The above data set was also analyzed by Gupta et al. (1996) by adjusting Poisson distribution for extra zeros. We have analyzed this data by CMP distribution and compared with the generalized Poisson distribution of Consul and Jain (1973). The results are given in the following Table 6. As can be seen, the index of dispersion is 1.21 and the estimated value of \(\nu \) using CMP distribution is 0.75 showing overdispersion relative to the Poisson distribution. The fit by the CMP distribution is much better than the generalized Poisson distribution in terms of Chi-square values. Using the CMP model, the hypothesis is rejected both by the LR test and the score test.

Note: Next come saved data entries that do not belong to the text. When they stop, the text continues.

(** After a successful call, no stored record other than the primary object
    references an alias (one with another key than the primary object)
    through a reverse to-many relation that has an accessor, nor, when the
    flag is set, through the relation of a local field that is not an
    [AutoField]. *)
Theorem no_reference_left (p p' : instance) (aliases : alias_arg) (md ko : bool)
    (w w' : world) (a : instance) (d : related_object)
    (k : string * Z) (r : gmap string value) :
  merge_model_objects sch p aliases md ko w = (Ok p', w') →
  a ∈ as_list aliases → i_pk a ≠ i_pk p →
  migrated_relation sch md a d → ro_hidden d = false →
  k ≠ key_of p → db w' !! k = Some r →
  ¬ references d (i_pk a) k r.
Proof.
  intros (blank & st & w1 & Hloop & _ & _ & Hdb & _)%merge_model_objects_evolves
    Ha Hne Hd Hhid Hk Hr.
  apply aliases_loop_facts in Hloop as (evs & _ & _ & Hall).
  destruct (Hall a Ha) as [_ Hfacts]. destruct (Hfacts Hne) as (Hrefs & _).
  rewrite Hdb, lookup_insert_ne in Hr by done.
  by apply (Hrefs d Hd Hhid k r).
Qed.



(** Without [keep_old], every alias is deleted by the call, and no record is
    stored under its key afterwards unless it is the key of the primary
    object. *)
Theorem aliases_deleted (p p' : instance) (aliases : alias_arg) (md : bool)
    (w w' : world) (a : instance) :
  merge_model_objects sch p aliases md false w = (Ok p', w') →
  a ∈ as_list aliases →
  (∃ before after, log w' = log w ++ before ++ EvDelete (key_of a) :: after)
  ∧ (key_of a ≠ key_of p → db w' !! key_of a = None).
Proof.
  intros (blank & st & w1 & Hloop & _ & _ & Hdb & _ & Hlog)%merge_model_objects_evolves Ha.
  apply aliases_loop_facts in Hloop as (evs & Hev & _ & Hall).
  destruct (Hall a Ha) as [Hgone _]. destruct (Hgone eq_refl) as [Hin Hnone].
  split.
  - apply list_elem_of_split in Hin as (before & after & ->).
    exists before, (after ++ [EvSave (key_of p) (i_attrs p')]).
    rewrite Hlog, (ev_log _ _ _ _ _ Hev). by rewrite <- !app_assoc.
  - intros Hk. by rewrite Hdb, lookup_insert_ne.
Qed.

(** With [keep_old], every record stored before the call, the aliases among
    them, is stored after it. *)
Theorem records_kept (p p' : instance) (aliases : alias_arg) (md : bool)
    (w w' : world) (k : string * Z) :
  merge_model_objects sch p aliases md true w = (Ok p', w') →
  is_Some (db w !! k) → is_Some (db w' !! k).
Proof.
  intros (blank & st & w1 & Hloop & _ & _ & Hdb & _)%merge_model_objects_evolves Hk.
  apply aliases_loop_facts in Hloop as (evs & Hev & _).
  rewrite Hdb. apply lookup_insert_is_Some'. right. by eapply evolves_stays.
Qed.




(** Every many-to-many link that exists after the call existed before it or
    has the primary object at one of its ends. *)
Theorem links_only_to_primary (p p' : instance) (aliases : alias_arg) (md ko : bool)
    (w w' : world) (m f : string) (x y : Z) :
  merge_model_objects sch p aliases md ko w = (Ok p', w') →
  (m, f, x, y) ∈ m2m w' →
  (m, f, x, y) ∈ m2m w ∨ x = i_pk p ∨ y = i_pk p.
Proof.
  intros (blank & st & w1 & Hloop & _ & _ & _ & Hlinks & _)%merge_model_objects_evolves.
  apply aliases_loop_facts in Hloop as (evs & Hev & _).
  rewrite Hlinks. apply (ev_links _ _ _ _ _ Hev).
Qed.

End Guarantees.
(** * Avatar views of askbot: the listing of a user's avatars and the
      handlers that change which avatar is primary.

    Shallow embedding of [askbot/views/avatar_views.py].  The Django ORM is
    modelled as two tables held in a [Store]; a view takes the request and
    the store and returns the response with the new store.  Python
    exceptions are values of the [result] monad. *)

From Stdlib Require Import ZArith.
From stdpp Require Import base option list strings gmap.

Local Open Scope Z_scope.
Local Open Scope string_scope.
Local Open Scope list_scope.

(** ** Python exceptions *)

Inductive exn : Set :=
  | AttributeError
  | ValueError
  | IndexError
  | DoesNotExist.

Inductive result (A : Type) : Type :=
  | Return (a : A)
  | Raise (e : exn).
Arguments Return {A} a.
Arguments Raise {A} e.

#[global] Instance result_ret : MRet result := λ A a, Return a.
#[global] Instance result_bind : MBind result := λ A B f m,
  match m with
  | Return a => f a
  | Raise e => Raise e
  end.

(** [filter(f, items)] of Python 2 on a list, for an [f] that may raise:
    the items are tested from left to right and the first exception
    aborts the whole call. *)
Fixpoint filterM {A} (f : A → result bool) (items : list A) : result (list A) :=
  match items with
  | [] => Return []
  | v :: rest =>
      keep ← f v;
      kept ← filterM f rest;
      Return (if keep : bool then v :: kept else kept)
  end.

(** ** Rows and view data *)

Module Avatar.
(** A row of [avatar.models.Avatar]: primary key, owner, flag and file. *)
Record t : Set := Build {
  id : Z;
  user_id : Z;
  primary : bool;
  avatar : string
}.
Definition set_primary (b : bool) (a : t) : t :=
  Build (id a) (user_id a) b (avatar a).
End Avatar.

Module User.
(** A row of [askbot.models.User], with the two role tests of the
    caller that the views consult.  [avatar_type] is the one-letter
    flag: "a" uploaded, "g" gravatar, "n" default. *)
Record t : Set := Build {
  id : Z;
  avatar_type : string;
  is_administrator : bool;
  is_administrator_or_moderator : bool
}.
Definition set_avatar_type (ty : string) (u : t) : t :=
  Build (id u) ty (is_administrator u) (is_administrator_or_moderator u).
End User.

Module Datum.
(** One dictionary of the avatar data; the key ['id'] is missing for
    the gravatar and the default avatar. *)
Record t : Set := Build {
  id : option Z;
  avatar_type : string;
  url : string;
  is_primary : bool
}.
Definition set_is_primary (b : bool) (v : t) : t :=
  Build (id v) (avatar_type v) (url v) b.
End Datum.

#[global] Instance datum_eq_dec : EqDecision Datum.t.
Proof. solve_decision. Defined.

(** ** The tables *)

(** A Django model: every row has a primary key. *)
Class Model (R : Type) := pk : R → Z.
#[global] Instance avatar_model : Model Avatar.t := Avatar.id.
#[global] Instance user_model : Model User.t := User.id.

Section orm.
Context {R : Type} `{Model R}.

(** [objects.get(pk=k)]: the row with that key, if any. *)
Definition objects_get (k : Z) (table : list R) : option R :=
  List.find (λ r, bool_decide (pk r = k)) table.

(** [row.save()]: UPDATE of the row with the same key, INSERT at the end
    of the table when there is none. *)
Definition save (row : R) (table : list R) : list R :=
  match objects_get (pk row) table with
  | Some _ => (λ r, if bool_decide (pk r = pk row) then row else r) <$> table
  | None => table ++ [row]
  end.

(** [row.delete()]. *)
Definition delete_row (k : Z) (table : list R) : list R :=
  filter (λ r, pk r ≠ k) table.
End orm.

(** One sending of the [avatar_updated] signal: the [user] argument (its
    id, [None] for an anonymous user) and the avatar. *)
Record signal : Set := Signal {
  signal_user : option Z;
  signal_avatar : Avatar.t
}.

Record Store : Set := {
  users : list User.t;
  avatars : list Avatar.t;            (* in storage order *)
  avatar_updated : list signal         (* signals sent so far, oldest first *)
}.

(** [user.avatar_set.all()] *)
Definition avatar_set (s : Store) (user : User.t) : list Avatar.t :=
  filter (λ a, Avatar.user_id a = User.id user) (avatars s).

(** [user.avatar_set.update(primary=False)]: one UPDATE over the rows of
    the user; it sends no signal. *)
Definition avatar_set_update_primary (user : User.t) (b : bool)
    (table : list Avatar.t) : list Avatar.t :=
  (λ a, if bool_decide (Avatar.user_id a = User.id user)
        then Avatar.set_primary b a else a) <$> table.

(** ** External collaborators *)

(** The url of an avatar at a size comes from the storage of the avatar
    application, from the gravatar service and from the default avatar;
    the validation of a posted choice and of an upload belongs to the two
    forms of the avatar application, which are given the user, the posted
    value and the avatars of the user. *)
Class Collaborators := {
  avatar_url : Avatar.t → Z → string;
  get_gravatar_url : User.t → Z → string;
  get_default_avatar_url : User.t → Z → string;
  PrimaryAvatarForm_is_valid : User.t → Z → list Avatar.t → bool;
  UploadAvatarForm_is_valid : User.t → string → list Avatar.t → bool
}.

(** ** get_avatar_data *)

Section listing.
Context `{Collaborators}.

Definition uploaded_datum (avatar_size : Z) (avatar : Avatar.t) : Datum.t :=
  {| Datum.id := Some (Avatar.id avatar);
     Datum.avatar_type := "uploaded_avatar";
     Datum.url := avatar_url avatar avatar_size;
     Datum.is_primary := Avatar.primary avatar |}.

Definition gravatar_datum (user : User.t) (avatar_size : Z) : Datum.t :=
  {| Datum.id := None;
     Datum.avatar_type := "gravatar";
     Datum.url := get_gravatar_url user avatar_size;
     Datum.is_primary := bool_decide (User.avatar_type user = "g") |}.

Definition default_datum (user : User.t) (avatar_size : Z) : Datum.t :=
  {| Datum.id := None;
     Datum.avatar_type := "default_avatar";
     Datum.url := get_default_avatar_url user avatar_size;
     Datum.is_primary := bool_decide (User.avatar_type user = "n") |}.

(** Lines 37-63: the list as it is before any correction. *)
Definition candidates (s : Store) (user : User.t) (avatar_size : Z)
    : list Datum.t :=
  (uploaded_datum avatar_size <$> avatar_set s user)
    ++ [gravatar_datum user avatar_size]
    ++ [default_datum user avatar_size].
End listing.

(** The dictionaries of [avatar_data] are shared with the lists filtered
    out of it: an entry of such a list is the position of the dictionary
    in [avatar_data] together with what it held when it was filtered. *)
Definition ref : Set := nat * Datum.t.

Fixpoint refs_from (i : nat) (avatar_data : list Datum.t) : list ref :=
  match avatar_data with
  | [] => []
  | v :: rest => (i, v) :: refs_from (S i) rest
  end.

(** [filter(lambda v: v['is_primary'], avatar_data)] *)
Definition primary_avatars (avatar_data : list Datum.t) : list ref :=
  filter (λ r : ref, Datum.is_primary r.2 = true) (refs_from 0 avatar_data).

(** [v.type] on a dictionary: a [dict] has no attribute [type] (the entry
    is under the key ['avatar_type']), so the attribute access raises. *)
Definition getattr_type (v : Datum.t) : result string := Raise AttributeError.

(** [datum['is_primary'] = b] through a reference. *)
Definition setitem_is_primary (b : bool) (r : ref)
    (avatar_data : list Datum.t) : list Datum.t :=
  alter (Datum.set_is_primary b) r.1 avatar_data.

(** Lines 68-81, entered when more than one entry is primary. *)
Definition force_one_primary (primary : list ref)
    (avatar_data : list Datum.t) : result (list Datum.t) :=
  gravatars ← filterM
      (λ r : ref, ty ← getattr_type r.2; Return (bool_decide (ty = "gravatar")))
      primary;
  let cleared := foldl (λ data r, setitem_is_primary false r data)
                       avatar_data primary in
  match gravatars with
  | g :: _ => Return (setitem_is_primary true g cleared)
  | [] =>
      match primary with
      | p :: _ => Return (setitem_is_primary true p cleared)
      | [] => Raise IndexError
      end
  end.

(** [items.remove(x)]: drops the first item equal to [x]. *)
Fixpoint list_remove (x : Datum.t) (items : list Datum.t)
    : result (list Datum.t) :=
  match items with
  | [] => Raise ValueError
  | v :: rest =>
      if decide (v = x) then Return rest
      else rest' ← list_remove x rest; Return (v :: rest')
  end.

(** Lines 83-88: the primary entry goes first. *)
Definition insert_primary_first (avatar_data : list Datum.t)
    : result (list Datum.t) :=
  match primary_avatars avatar_data with
  | [] => Return avatar_data
  | (_, primary_avatar) :: _ =>
      others ← list_remove primary_avatar avatar_data;
      Return (primary_avatar :: others)
  end.

(** Lines 65-88: the correction applied to the list built so far. *)
Definition normalize (avatar_data : list Datum.t) : result (list Datum.t) :=
  let primary := primary_avatars avatar_data in
  avatar_data' ←
    (if decide (1 < length primary)%nat
     then force_one_primary primary avatar_data
     else Return avatar_data);
  insert_primary_first avatar_data'.

Section get_avatar_data.
Context `{Collaborators}.

Definition get_avatar_data (s : Store) (user : User.t) (avatar_size : Z)
    : result (list Datum.t * bool) :=
  avatar_data ← normalize (candidates s user avatar_size);
  Return (avatar_data, bool_decide (0 < length (avatar_set s user))%nat).
End get_avatar_data.

(** ** Requests and responses *)

(** [request.user]: the anonymous user or a logged-in user. *)
Inductive request_user : Set :=
  | AnonymousUser
  | LoggedIn (u : User.t).

Definition is_authenticated (u : request_user) : bool :=
  match u with
  | AnonymousUser => false
  | LoggedIn _ => true
  end.

Module Request.
Record t : Type := Build {
  user : request_user;
  method : string;
  POST : gmap string Z;          (* the posted fields the views read *)
  FILES : gmap string string     (* field name to the name of the file *)
}.
End Request.

Inductive url : Set :=
  | askbot_avatar_show_list (user_id : Z)
  | LOGIN_URL.

(** What a view hands back: a redirect, the 404 of [get_object_or_404],
    or an exception that escapes the view. *)
Inductive HttpResponse : Set :=
  | HttpResponseRedirect (to : url)
  | Http404
  | Uncaught (e : exn).

Definition view : Type := Request.t → Z → Store → HttpResponse * Store.

Definition redirect_to_show_list (user_id : Z) : HttpResponse :=
  HttpResponseRedirect (askbot_avatar_show_list user_id).

(** ** The decorators *)

(** Django's [login_required]: the view runs for an authenticated user,
    anyone else is sent to the login page. *)
Definition login_required (func : view) : view := λ request user_id s,
  if is_authenticated (Request.user request)
  then func request user_id s
  else (HttpResponseRedirect LOGIN_URL, s).

Definition admin_or_owner_required (func : view) : view := λ request user_id s,
  match Request.user request with
  | LoggedIn user =>
      if User.is_administrator user || bool_decide (User.id user = user_id)
      then func request user_id s
      else login_required func request user_id s
  | AnonymousUser => login_required func request user_id s
  end.
(** * ScenarioManager: the tick orchestrator and its reporter

    A shallow embedding of [leaderboard/scenarios/scenario_manager.py].

    The manager drives four collaborators that live outside this repository
    (the watchdog, the CARLA world and data provider, the agent wrapper and
    the py_trees behaviour tree).  Their answers are supplied by an
    environment [Env]; every call made to them is appended to a log, so that
    what the manager does, and in which order, can be read off the log.
    Python floats are IEEE 754 binary64 numbers and are modelled by Rocq's
    primitive floats; Python ints are modelled by [Z]. *)

From Stdlib Require Import ZArith Bool List String Ascii Lia.
From Stdlib Require Import Floats Uint63.
Import ListNotations.

Local Open Scope string_scope.
Local Open Scope list_scope.
Local Open Scope Z_scope.

(** ** Values *)

(** [py_trees.common.Status] *)
Inductive Status := RUNNING | SUCCESS | FAILURE | INVALID.

Definition Status_eqb (a b : Status) : bool :=
  match a, b with
  | RUNNING, RUNNING | SUCCESS, SUCCESS
  | FAILURE, FAILURE | INVALID, INVALID => true
  | _, _ => false
  end.

(** [carla.Timestamp]; only [elapsed_seconds] is read by the manager. *)
Record Timestamp := mkTimestamp { elapsed_seconds : float }.

(** A Python number: an [int] or a [float]. *)
Inductive pynum := PInt (z : Z) | PFloat (f : float).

Table 6 Frequency distribution of death notice data of London times.

6.2 Example 2

(Consul 1989, p. 131, Table 5.13) considers the number of discentrics per cell for 8 different doses and fitted GPD. We consider the following data (Dose 1200).

$$\begin{aligned} \begin{array}{lllllllllll} \mathrm{Observed} &{}\quad 0 &{}\quad 1 &{}\quad 2 &{}\quad 3 &{}\quad 4 &{}\quad 5 &{}\quad 6 &{}\quad 7 &{}\quad 8 &{}\quad 9\\ \mathrm{Frequency} &{}\quad 0 &{}\quad 4 &{}\quad 5 &{}\quad 23 &{}\quad 24 &{}\quad 38 &{}\quad 21 &{}\quad 10 &{}\quad 1 &{}\quad 4 \end{array} \end{aligned}$$

We have analyzed this data by the CMP and GPD distributions. The results are given in Table 7. As can be seen, the index of dispersion is 0.57 showing the underdispersion and the estimated value of for the CMP distribution is 1.813. Based upon the Chi-square values, the fit by the CMP distribution is better than the GPD distribution. Using the CMP model, the hypothesis is rejected both by the LR test and the score test.

Table 7 Frequency distribution of dicentrics for dose 1200

7 Conclusion and comments

This paper deals with the problem of overdispersion (underdispersion) relative to Poisson distribution in analyzing discrete data. There are various ways of modeling such data sets including models having more than one parameter (for example, generalized Poisson distribution) or mixture models (negative binomial and their generalized forms). In this paper, we have presented another alternative, a CMP distribution which has one additional parameter \(\nu \), allowing for overdispersion \((\nu <1)\) and underdispersion \((\nu >1)\). Likelihood ratio test and score test are developed for testing \(H{:\,}\nu =1\). Simulation studies are carried out to examine the performance of these tests. Two examples are presented, one showing overdispersion and the other showing underdispersion. We hope that our investigation will be helpful to researchers modeling discrete data.